Due to its derelict state, it is not even possible to approach the building, but since it is listed as a heritage, it keeps on standing as a monument. Most residents of Norwich have some memories around the building’s early days.

 

The project includes dissected bits of the building; archive material, built scale models, videos and a publication showing the glorious -but never happened- future and the actual state of Sovereign House.

I enter the building and run up to the second floor, straight to my desk.

 

The glass staircase has an entrance there. It is just standing on its thin column, relentlessly, every day. It is clean; even its windows are clean. It would have twelve sides; if it were complete it would have ten rows of windows. Sometimes after work, I sit in Anglia Square and count these things.

 

A few days ago I wanted to go up to the third floor. I realized that my only way to escape the vigilance of the rest of the office is to use the staircase.

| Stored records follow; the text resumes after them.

(* ===== verification/TransmitterProofs.v ===== *)
(** * TransmitterProofs: correctness of the transmitter

    The invariant [tx_inv] of a transmitter whose peer acknowledges only what was
    sent, that every operation preserves it without a failed check, and what each
    operation does to the stream. *)

From S2P Require Import Prelude.
From S2P Require Import SeqNum.
From S2P Require Import RingBuffer.
From S2P Require Import RooIo.
From S2P Require Import Protocol.
From S2P Require Import Buffers.
From S2P Require Import Transmitter.
From S2P Require Import TransmitterSpec.

Local Open Scope Z_scope.
Local Open Scope roo_scope.

Record tx_inv {pf : Platform} (t : Transmitter) (B E H F : Z) : Prop := {
  ti_wf : tx_wf t B E H;
  ti_sched : tx_active t → tx_sched t B E F;
  ti_cur : tx_active t → tx_end_of_stream t = false → tx_cur_ok t B E;
}.

(** The packet of position [p] has been sent. *)
Definition tx_was_sent (t : Transmitter) (p : Z) : Prop :=
  ∀ b, tx_out_buffers t !! tx_slot t p = Some b → 0 < ob_send_counter b.

(** The packet of position [p] is marked as acknowledged. *)
Definition tx_acked (t : Transmitter) (p : Z) : Prop :=
  ∃ b, tx_out_buffers t !! tx_slot t p = Some b ∧ ob_acked b = true.

Lemma tx_acked_same t t' p :
  tx_kept t t' → tx_acks_same t t' → tx_acked t' p → tx_acked t p.
Proof.
  intros HK Hs (b' & Hb' & Ha). rewrite (tx_kept_slot _ _ HK) in Hb'.
  destruct (tx_out_buffers t !! tx_slot t p) as [b|] eqn:Hb.
  - exists b. split; [done|]. by rewrite <- (Hs _ _ _ Hb Hb').
  - exfalso. apply lookup_ge_None in Hb. apply lookup_lt_Some in Hb'. rewrite (tk_length _ _ HK) in Hb'. lia.
Qed.

Lemma tx_was_sent_kept t t' B E H p :
  tx_wf t B E H → tx_kept t t' → tx_was_sent t p → tx_was_sent t' p.
Proof.
  intros Hwf HK Hs b' Hb'. destruct (tx_slot_lookup _ _ _ _ Hwf p) as (b & Hb & _).
  destruct (tk_buffers _ _ HK _ _ Hb) as (b2 & Hb2 & Hk).
  rewrite (tx_kept_slot _ _ HK) in Hb'. specialize (Hs b Hb).
  pose proof (bk_counter _ _ Hk). replace b' with b2 by congruence. lia.
Qed.

(** Every queued packet is labelled with its position and the session's control
    bit, and has a payload only if it is a data packet. *)
Definition tx_labelled {io : RooIo} (t : Transmitter) (B E : Z) : Prop :=
  ∀ p b, B ≤ p < E → tx_out_buffers t !! tx_slot t p = Some b →
  ob_header b = StoreBeU16 (FormatPacketHeader (u16 p) kDataPacket (tx_control_bit t))
  ∨ (ob_header b = StoreBeU16 (FormatPacketHeader (u16 p) kFinPacket (tx_control_bit t))
     ∧ ob_body b = [] ∧ tx_end_of_stream t = true).

(** ** Acknowledgments *)

Section Ack.

Context {io : RooIo} {io_laws : RooIoLaws} {pf : Platform}.

Lemma tx_sched_unsent_frontier t B E F p :
  tx_sched t B E F → B ≤ p < E → tx_was_sent t p →
  (∃ b, tx_out_buffers t !! tx_slot t p = Some b) → p < F.
Proof.
  intros Hsc Hp Hs [b Hb]. destruct (decide (p < F)); [done|].
  destruct (sc_unsent _ _ _ _ Hsc p b) as [? _]; [lia|done|]. specialize (Hs b Hb). lia.
Qed.

(** The first packet leaves the queue. *)
Lemma tx_pop_wf t B E H ring k :
  tx_wf t B E H → tx_active t → ring_abs ring (B + 1) E →
  rb_log2 ring = rb_log2 (tx_out_ring t) → tx_state t = TkConnected →
  tx_wf (tx_with_packets_delivered k (tx_with_out_ring ring t)) (B + 1) E H.
Proof.
  intros Hwf Hact Hr Hl Hst. pose proof (tw_credit _ _ _ _ Hwf Hact).
  destruct Hwf. constructor; cbn; auto; try congruence.
  - intros _. split; lia.
  - intros [?|?]; congruence.
Qed.

Lemma tx_slot_ring t ring p :
  rb_log2 ring = rb_log2 (tx_out_ring t) → tx_slot (tx_with_out_ring ring t) p = tx_slot t p.
Proof. intros Hl. unfold tx_slot. cbn. by rewrite Hl. Qed.

Lemma tx_pop_sched t B E H F ring k :
  tx_wf t B E H → B < E → rb_log2 ring = rb_log2 (tx_out_ring t) →
  tx_was_sent t B → tx_sched t B E F →
  tx_sched (tx_with_packets_delivered k (tx_with_out_ring ring t)) (B + 1) E F.
Proof.
  intros Hwf HBE Hl Hsent Hs.
  assert (B < F).
  { eapply tx_sched_unsent_frontier; eauto; [lia|].
    destruct (tx_slot_lookup _ _ _ _ Hwf B) as (b & ? & _); eauto. }
  destruct Hs as [F1 F2 F3 F4]. constructor; [lia|done|..]; intros p b Hp;
    change (tx_slot (tx_with_packets_delivered k (tx_with_out_ring ring t)) p)
      with (tx_slot (tx_with_out_ring ring t) p); rewrite (tx_slot_ring _ _ _ Hl).
  - apply F3. lia.
  - apply F4. lia.
Qed.

Lemma tx_pop_cur_ok t B E H F ring k :
  tx_wf t B E H → B < E → rb_log2 ring = rb_log2 (tx_out_ring t) →
  tx_was_sent t B → tx_sched t B E F → tx_cur_ok t B E →
  tx_cur_ok (tx_with_packets_delivered k (tx_with_out_ring ring t)) (B + 1) E.
Proof.
  intros Hwf HBE Hl Hsent Hs Hc i b Hi Hb.
  change (tx_slot (tx_with_packets_delivered k (tx_with_out_ring ring t)) (E - 1))
    with (tx_slot (tx_with_out_ring ring t) (E - 1)). rewrite (tx_slot_ring _ _ _ Hl).
  destruct (Hc i b Hi Hb) as [?|[_ ->]]; [by left|].
  destruct (decide (B + 1 < E)); [by right|]. left.
  replace (E - 1) with B in Hb by lia. destruct (sc_sent _ _ _ _ Hs B b ltac:(lia) Hb) as [Hsf _].
  apply Hsf, Hsent, Hb.
Qed.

No one sees me if I pass through there.

 

State of Limbo

Extracts of Sovereign House

 

While I am passing undetected to the other floors, I gaze at the square. On Anglia Square there are always people wandering. They look up at me and I wave back to them. I do not know what they are doing in the middle of the day there; they should be elsewhere working. They know what I am doing. I am at work.

A brick structure with a concrete sculpture inside looks down on the city from the top of a grand example concrete architecture.

 

It has no function, yet it is the spot you can admire from the rest of the town.

 

 

 

Its material does not communicate with the rest of the  building; it reminds us of architecture understood in a traditional way and perhaps of what has been in its place before. Its materiality is the only common ground of understanding between what this place represents and what it eliminates.

 

Here, functionless structures begin to become the building itself.